There is another tragedy, especially for the elderly with limited savings who put their limited savings into the purchasing of property. I understand that there is accountability and that the Northern Ireland Office is sending assessors to carry out evaluations, but if they know the value of the work that is to be done, cannot there be intervention between cowboy builders and old-age pensioners who are under pressure to get their houses repaired and who do not know the values and the prices that are involved? At a later stage an assessor will tell a pensioner that only a certain sum is available, and quite often there is a shortfall of 50 per cent. Those who have only a pension on which to live are then left in dire straits. If the Northern Ireland Office's assessors know the value of the work that is to be carried out, they should be prescribing to the builders rather than to the residents, who have suffered enough.

Rev. William McCrea

On the point about the lack of proper tradesmen being employed by the Northern Ireland Housing Executive, will my hon. Friend take it from me that in a town in my constituency it was discovered that, instead of tradesmen being employed on the improvement public buildings scheme, one man was employed on the Monday by a contractor as a plumber, to return on Tuesday as an electrician and on Wednesday as a joiner. On Thursday, he slipped down to the unemployment office to sign on the dole.

Rev. Martin Smyth

Clearly a Jack of all trades and product of private enterprise who should go places. Lest anyone should think that I have been unduly critical, I acknowledge that some fine work has been done by the Housing Executive. I have in mind, for example, St. George's gardens, which runs parallel to Great Victoria street. It is one of the finest developments that I have seen anywhere. I wait for another year to see what the development looks like when the paint begins to wear and the papering begins to show cracks before I comment on the structure. However, it is a delightful area that is pleasing to the eye, and I congratulate the executive on that piece of work.

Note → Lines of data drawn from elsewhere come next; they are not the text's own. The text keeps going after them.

(* ===== verification/CloudClient.v ===== *)
(** * The client of the deployment service ([src/tools/cmd/wcloud/client.go])

    Requests and the checks of their answers. The transport, the parser of URLs
    and the other packages the command line client calls are parameters; a
    request that is sent is logged. *)

From S2P Require Import Prelude Go Strs Nums Env Utf8 Fmt Json Codec Times CloudTypes.

(** ** The world of the client *)

Record http_request : Set := MkHttpRequest {
  Method : string;
  URL : string;
  Authorization : string;
  Body : option string
}.

Record http_response : Set := MkHttpResponse {
  StatusCode : Z;
  Status : string;
  ResponseBody : stream
}.

Class Cloud (E : Type) := {
  (* http.NewRequest: the error of url.Parse *)
  url_error : string → option ext_error;
  (* http.DefaultClient.Do *)
  http_Do : http_request → E → (ext_error + http_response) * E;
  os_LookupEnv : string → E → option string;
  user_Current : E → (ext_error + string) * E;
  ioutil_ReadFile : string → E → (ext_error + string) * E;
  (* seconds since the epoch and nanoseconds *)
  wall_clock : E → (Z * Z) * E;
  yaml_Unmarshal : string → ext_error + Config;
  yaml_Marshal : Config → ext_error + string;
  (* the table that tablewriter prints without a border, blanks between the columns *)
  tablewriter_Render : list string → list (list string) → string
}.

(** The environment, the requests sent so far and the standard output. *)
Record Session (E : Type) : Type := MkSession {
  s_env : E;
  sent : list http_request;
  stdout : string
}.
Arguments MkSession {E}.
Arguments s_env {E}.
Arguments sent {E}.
Arguments stdout {E}.

Section session.
Context {E : Type}.
Abbreviation W := (Session E).

Definition outside {A} (f : E → A * E) : M W A := λ w,
  let '(a, e) := f (s_env w) in (Ret a, MkSession e (sent w) (stdout w)).

Definition transmit (req : http_request) : M W unit :=
  modify (λ w, MkSession (s_env w) (sent w ++ [req]) (stdout w)).

Definition fmt_Print (s : string) : M W unit :=
  modify (λ w, MkSession (s_env w) (sent w) (stdout w +:+ s)).

Definition Println (s : string) : M W unit := fmt_Print (s +:+ newline).
End session.

(** ** Errors *)

Inductive cloud_error : Set :=
  | CloudExt (e : ext_error)
  | CloudJson (e : json_error)
  | CloudEncode                 (* a time of a year that JSON dates do not have *)
  | BadStatus (status : string)
  | NoConfiguration.

Definition cloud_text (err : cloud_error) : string :=
  match err with
  | CloudExt e => ext_text e
  | CloudJson e => json_error_text e
  | CloudEncode => time_error
  | BadStatus status => "Error making request: " +:+ status
  | NoConfiguration => "No configuration uploaded yet."
  end.

(** A value with its error, of which one counts. *)
Abbreviation fallible A := (cloud_error + A)%type.

(** ** The client *)

Record Client : Set := NewClient { token : string; baseURL : string }.

(** The struct that [GetDeployments] decodes, by its one field. *)
Definition deployments_response_type : string :=
  "struct { Deployments []main.Deployment " +:+ String quotation ("json:\" +:+ String quotation
    ("deployments\" +:+ String quotation (String quotation " }"))).

Section client.
Context `{!LocalZone} {E : Type} `{!Cloud E}.
Abbreviation W := (Session E).

(** [json.NewEncoder(&buf).Encode] *)
Definition Encode {A} `{!JsonType A} (x : A) : fallible string :=
  match marshal x with Some j => inr (encode_line j) | None => inl CloudEncode end.

Definition Decode_body {A} `{!JsonType A} (body : stream) : fallible A :=
  match Decode body zero with
  | (x, None) => inr x
  | (_, Some e) => inl (CloudJson e)
  end.

Definition ReadAll (body : stream) : fallible string :=
  match body with (data, None) => inr data | (_, Some e) => inl (CloudExt e) end.

Definition newRequest (c : Client) (method path : string) (body : option string) : fallible http_request :=
  match url_error (baseURL c +:+ path) with
  | Some e => inl (CloudExt e)
  | None => inr {| Method := method; URL := baseURL c +:+ path;
                   Authorization := "Scope-Probe token=" +:+ token c; Body := body |}
  end.

Definition Do (req : http_request) : M W (fallible http_response) :=
  _ ← transmit req;
  r ← outside (http_Do req);
  mret match r with inl e => inl (CloudExt e) | inr res => inr res end.

(** [newRequest] and [Do], as all methods of the client use them. *)
Definition exchange (c : Client) (method path : string) (body : option string) : M W (fallible http_response) :=
  match newRequest c method path body with
  | inl err => mret (inl err)
  | inr req => Do req
  end.

Definition Deploy (c : Client) (deployment : Deployment) : M W (option cloud_error) :=
  match Encode deployment with
  | inl err => mret (Some err)
  | inr buf =>
      r ← exchange c "POST" "/api/deploy/deploy" (Some buf);
      match r with
      | inl err => mret (Some err)
      | inr res =>
          if bool_decide (StatusCode res ≠ 204%Z) then mret (Some (BadStatus (Status res)))
          else mret None
      end
  end.

Definition range_path (path : string) (from through : Z) : string :=
  path +:+ "?from=" +:+ FormatInt from +:+ "&through=" +:+ FormatInt through.

Definition deployments_response : decoder (gslice Deployment) :=
  unmarshal_struct deployments_response_type [field_of "deployments" id (λ x _, x)].

Definition GetDeployments (c : Client) (from through : Z) : M W (fallible (gslice Deployment)) :=
  r ← exchange c "GET" (range_path "/api/deploy/deploy" from through) None;
  match r with
  | inl err => mret (inl err)
  | inr res =>
      if bool_decide (StatusCode res ≠ 200%Z) then mret (inl (BadStatus (Status res)))
      else
        match readValue (ResponseBody res) with
        | inl e => mret (inl (CloudJson e))
        | inr j => match deployments_response j NilSlice with
                   | (l, None) => mret (inr l)
                   | (_, Some e) => mret (inl (CloudJson e))
                   end
        end
  end.

Definition GetEvents (c : Client) (from through : Z) : M W (fallible string) :=
  r ← exchange c "GET" (range_path "/api/deploy/event" from through) None;
  match r with
  | inl err => mret (inl err)
  | inr res =>
      if bool_decide (StatusCode res ≠ 200%Z) then mret (inl (BadStatus (Status res)))
      else mret (ReadAll (ResponseBody res))
  end.

Definition GetConfig (c : Client) : M W (fallible Config) :=
  r ← exchange c "GET" "/api/config/deploy" None;
  match r with
  | inl err => mret (inl err)
  | inr res =>
      if bool_decide (StatusCode res = 404%Z) then mret (inl NoConfiguration)
      else if bool_decide (StatusCode res ≠ 200%Z) then mret (inl (BadStatus (Status res)))
      else mret (Decode_body (ResponseBody res))
  end.

Definition SetConfig (c : Client) (config : Config) : M W (option cloud_error) :=
  match Encode config with
  | inl err => mret (Some err)
  | inr buf =>
      r ← exchange c "POST" "/api/config/deploy" (Some buf);
      match r with
      | inl err => mret (Some err)
      | inr res =>
          if bool_decide (StatusCode res ≠ 204%Z) then mret (Some (BadStatus (Status res)))
          else mret None
      end
  end.

Definition GetLogs (c : Client) (deployID : string) : M W (fallible string) :=
  r ← exchange c "GET" ("/api/deploy/deploy/" +:+ deployID +:+ "/log") None;
  match r with
  | inl err => mret (inl err)
  | inr res =>
      if bool_decide (StatusCode res ≠ 200%Z) then mret (inl (BadStatus (Status res)))
      else mret (ReadAll (ResponseBody res))
  end.
End client.

(** ** One exchange *)

Section exchange.
Context {E : Type} `{!Cloud E}.
Abbreviation W := (Session E).

Definition request_of (c : Client) (method path : string) (body : option string) : http_request :=
  {| Method := method; URL := baseURL c +:+ path;
     Authorization := "Scope-Probe token=" +:+ token c; Body := body |}.

(** What comes back for a request, and the session after it. *)
Definition answer (req : http_request) (w : W) : fallible http_response :=
  match (http_Do req (s_env w)).1 with inl e => inl (CloudExt e) | inr res => inr res end.

Definition after (req : http_request) (w : W) : W :=
  MkSession (http_Do req (s_env w)).2 (sent w ++ [req]) (stdout w).

Lemma exchange_run c method path body w :
  url_error (baseURL c +:+ path) = None →
  exchange c method path body w =
    (Ret (answer (request_of c method path body) w), after (request_of c method path body) w).
Proof.
  intros Hurl. unfold exchange, newRequest. rewrite Hurl. unfold Do, transmit, outside, answer, after.
  unfold mbind, M_bind, modify. cbn [s_env sent stdout].
  by destruct (http_Do _ (s_env w)) as [[e|res] e'].
Qed.

Lemma exchange_fails c method path body w e :
  url_error (baseURL c +:+ path) = Some e →
  exchange c method path body w = (Ret (inl (CloudExt e)), w).
Proof. intros Hurl. unfold exchange, newRequest. by rewrite Hurl. Qed.

(** The request has a URL that parses, and is answered with [res]. *)
Definition replied (c : Client) (method path : string) (body : option string) (w : W)
    (res : http_response) : Prop :=
  url_error (baseURL c +:+ path) = None ∧
  (http_Do (request_of c method path body) (s_env w)).1 = inr res.

Lemma exchange_replied c method path body w res {A} (k : fallible http_response → M W A) :
  replied c method path body w res →
  (exchange c method path body ≫= k) w = k (inr res) (after (request_of c method path body) w).
Proof.
  intros [Hurl Hdo]. rewrite (bind_Ret _ _ _ _ _ (exchange_run _ _ _ _ _ Hurl)).
  unfold answer. by rewrite Hdo.
Qed.
End exchange.

(** ** Statuses *)

Section status.
Context `{!LocalZone} {E : Type} `{!Cloud E}.
Abbreviation W := (Session E).

(** C37: what the methods of the client make of the status of an answer, each for
    the one request it sends. Deployments and configurations are posted with
    success exactly on status 204. Deployments, events, logs and the
    configuration are read only from an answer of status 200, whatever the body
    of another says; its status line is the error, except that 404 means that
    there is no configuration. *)
Theorem client_status c (w : W) :
  (∀ d j res, marshal d = Some j →
     replied c "POST" "/api/deploy/deploy" (Some (encode_line j)) w res →
     (Deploy c d w).1 =
       Ret (if bool_decide (StatusCode res = 204%Z) then None else Some (BadStatus (Status res)))) ∧
  (∀ conf j res, marshal conf = Some j →
     replied c "POST" "/api/config/deploy" (Some (encode_line j)) w res →
     (SetConfig c conf w).1 =
       Ret (if bool_decide (StatusCode res = 204%Z) then None else Some (BadStatus (Status res)))) ∧
  (∀ from through res, replied c "GET" (range_path "/api/deploy/deploy" from through) None w res →
     StatusCode res ≠ 200%Z →
     (GetDeployments c from through w).1 = Ret (inl (BadStatus (Status res)))) ∧
  (∀ from through res, replied c "GET" (range_path "/api/deploy/event" from through) None w res →
     (GetEvents c from through w).1 =
       Ret (if bool_decide (StatusCode res = 200%Z) then ReadAll (ResponseBody res)
            else inl (BadStatus (Status res)))) ∧
  (∀ id res, replied c "GET" ("/api/deploy/deploy/" +:+ id +:+ "/log") None w res →
     (GetLogs c id w).1 =
       Ret (if bool_decide (StatusCode res = 200%Z) then ReadAll (ResponseBody res)
            else inl (BadStatus (Status res)))) ∧
  (∀ res, replied c "GET" "/api/config/deploy" None w res →
     (GetConfig c w).1 =
       Ret (if bool_decide (StatusCode res = 200%Z) then Decode_body (ResponseBody res)
            else if bool_decide (StatusCode res = 404%Z) then inl NoConfiguration
            else inl (BadStatus (Status res)))).
Proof.
  split_and!.
  - intros d j res Hj Hr. unfold Deploy, Encode. rewrite Hj, (exchange_replied _ _ _ _ _ _ _ Hr).
    by repeat case_bool_decide.
  - intros conf j res Hj Hr. unfold SetConfig, Encode. rewrite Hj, (exchange_replied _ _ _ _ _ _ _ Hr).
    by repeat case_bool_decide.
  - intros from through res Hr Hs. unfold GetDeployments.
    by rewrite (exchange_replied _ _ _ _ _ _ _ Hr), bool_decide_true.
  - intros from through res Hr. unfold GetEvents. rewrite (exchange_replied _ _ _ _ _ _ _ Hr).
    by repeat case_bool_decide.
  - intros id res Hr. unfold GetLogs. rewrite (exchange_replied _ _ _ _ _ _ _ Hr).
    by repeat case_bool_decide.
  - intros res Hr. unfold GetConfig. rewrite (exchange_replied _ _ _ _ _ _ _ Hr).
    repeat case_bool_decide; try done; congruence.
Qed.
End status.

(** ** A scripted service *)

(** It keeps what is posted and hands it out again; when [sv_down] is set it
    always answers that. *)
Record Service : Set := MkService {
  sv_stored : option string;
  sv_down : option http_response;
  sv_clock : Z * Z
}.

#[export] Instance utc_zone : LocalZone := {|
  zone_lookup _ := (0%Z, "UTC");
  ParseError _ := "parsing time"
|}.

#[export] Instance service_cloud : Cloud Service := {|
  url_error _ := None;
  http_Do req e :=
    match sv_down e, Body req with
    | Some res, _ => (inr res, e)
    | None, Some body =>
        (inr (MkHttpResponse 204 "204 No Content" ("", None)), MkService (Some body) None (sv_clock e))
    | None, None =>
        (inr match sv_stored e with
             | Some body => MkHttpResponse 200 "200 OK" (body, None)
             | None => MkHttpResponse 404 "404 Not Found" ("", None)
             end, e)
    end;
  os_LookupEnv _ _ := None;
  user_Current e := (inr "ann", e);
  ioutil_ReadFile _ e := (inr "{}", e);
  wall_clock e := (sv_clock e, e);
  yaml_Unmarshal _ := inr zero;
  yaml_Marshal _ := inr "{}";
  tablewriter_Render header rows := Join (Join header " " :: ((λ row, Join row " ") <$> rows)) newline +:+ newline
|}.

Definition service (stored : option string) (down : option http_response) : Session Service :=
  MkSession (MkService stored down (1491300000%Z, 250000000%Z)) [] "".

Definition unavailable : http_response := MkHttpResponse 503 "503 Service Unavailable" ("", None).

Definition someone : Client := NewClient "secret" "https://cloud.weave.works".

Lemma client_status_witness :
  (GetLogs someone "7" (service None (Some unavailable))).1 =
    Ret (inl (BadStatus "503 Service Unavailable")) ∧
  (GetConfig someone (service None None)).1 = Ret (inl NoConfiguration).
Proof.
  split.
  - destruct (client_status someone (service None (Some unavailable))) as (_ & _ & _ & _ & Hlogs & _).
    rewrite (Hlogs "7" unavailable); [reflexivity|]. split; reflexivity.
  - destruct (client_status someone (service None None)) as (_ & _ & _ & _ & _ & Hconf).
    rewrite (Hconf (MkHttpResponse 404 "404 Not Found" ("", None))); [reflexivity|]. split; reflexivity.
Defined.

I should like to know how the conservation area around Queen's happened to stop magically short of Queen' own plans for developing the area, which involves the demolition of some of the finest old houses in the area. The Royal Society of Ulster Architects has said that the houses in question are some of the finest of their type in the area and in the city. Why did the effect of the conservation order stop miraculously at a point that will allow the barbarians of the new red brick, if an old university person might use that term, to demolish some of the finest remains of historic architecture?

This afternoon I questioned the Secretary of State for Education and Science about the implementation of the ruling of the European Court. The effect of it is that people from the European Economic Community should be entitled to attend British universities and polytechnics at the British taxpayers' expense. I do not know whether the Minister has seen the report in The Times of last Saturday that was headed "Irish invasion for free education." This is happening at a time when we have seen the curtailment of grants to people in the United Kingdom for education opportunities.

Perhaps this is an appropriate moment to raise a matter which has been a long-standing bone of contention not only for hon. Members who represent Northern Ireland constituencies but for others as well. I understand from a newspaper cutting that universities and colleges throughout Great Britain and Northern Ireland are bracing themselves for an invasion of Irish students. People have an entitlement, especially in universities, to move about. I do not question that, but I ask whether funds have been made available, or will, for example, the Belfast education and library board in my constituency have to curtail its budget to provide the necessary funds for such fee payments? An article in The Times stated that, for the academic year 1986–87, about 3,000 students took advantage of the opportunity to study in the United Kingdom.

I realise that the Minister is not in a position to answer directly for the Secretary of State for Education and Science, but can it be confirmed that the cost over three years may be as much as £5 million? I understand that, whereas there were 3,000 students in the past year, there are an estimated 5,000 for the coming year. Certainly, as I understand it, The Irish Times is planning a three-day conference in Dublin to help would-be students to familarise themselves with British application procedures. About 10,000 sixth formers have applied for places. Has the matter been discussed in the Anglo-Irish Intergovernmental Conference? What provision has been made for British students to have the same opportunities in the Republic of Ireland? Have we been aware that middle class people in Dublin know the good bargain that they are getting? They will pay reduced tuition fees, and the cost of living is much easier in the United Kingdom than it is in Dublin. How will that matter impinge upon our people?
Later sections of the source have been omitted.